(** ** Properties *)

(** C8: Whatever transactions, register writes, commands, invalidations and resets an SMMU
    sees, in whatever order, its registers hold 32 bits, its three caches agree with their
    lists of recent keys and never exceed their sizes (the configured one for
    translations, 1024 for configuration), and it keeps at most 64 DMI regions. *)
Theorem smmu_reachable_inv {W} (bus : dma_bus W) cfg (down : downstream W) w s :
  0 < p_iotlb_size cfg -> rtc (smmu_step bus cfg down) (smmu_init, w) s -> smmu_inv cfg s.1.
Proof.
  intros Hcap H. remember (smmu_init, w) as s0 eqn:E0. assert (smmu_inv cfg s0.1) as Hi.
  { rewrite E0. by apply smmu_inv_init. }
  clear E0. induction H as [|s0 s1 s2 Hs _ IH]; [done|]. apply IH. by eapply step_keeps.
Qed.

Lemma smmu_reachable_inv_witness :
  smmu_inv ex_cfg (set_regs (reg_set AGBPA 1 ∅) smmu_init).
Proof.
  apply (smmu_reachable_inv (mem_bus 0x100000) ex_cfg ex_down ∅ (set_regs (reg_set AGBPA 1 ∅) smmu_init, ∅)).
  - cbn. lia.
  - apply rtc_once. apply (step_write _ _ _ AGBPA 1). reflexivity.
Defined.
(** The loop; [s2] translates the address of a descriptor, [None] is a fault. *)
Fixpoint walk_loop (s2 : Z -> M (option Z)) (fuel : nat) (v level ttbr grainsize stride firstblocklevel outputsize
    tableattrs : Z) : M (option leaf) :=
  match fuel with
  | O => sm_fail StopUndef
  | S fuel' =>
      do! a := s2 (descriptor_addr v level ttbr grainsize stride) in
      match a with
      | None => sm_ret None
      | Some descaddr =>
          do! d := read_desc descaddr in
          match d with
          | None => sm_ret None
          | Some desc =>
              let type := Z.land desc 3 in
              let ttbr := Z.ldiff (extract desc 0 48) (Z.ones grainsize) in
              if negb (bit type 1) && (level =? 3) then sm_ret None
              else if level =? 3 then sm_ret (Some (mk_leaf level ttbr desc tableattrs))
              else if (type =? 2) || (type =? 0) then sm_ret None
              else if type =? 1 then
                if level <? firstblocklevel then sm_ret None else sm_ret (Some (mk_leaf level ttbr desc tableattrs))
              else
                let tableattrs := Z.lor tableattrs (extract desc 59 5) in
                if negb (check_out_addr ttbr outputsize) then sm_ret None
                else walk_loop s2 fuel' v (level + 1) ttbr grainsize stride firstblocklevel outputsize tableattrs
          end
      end
  end.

──────────────────────────────

### TASK BRIEF
Find the number of lines in the data above that contain "grainsize". Please give that number alone.

### ANSWER SECTION
4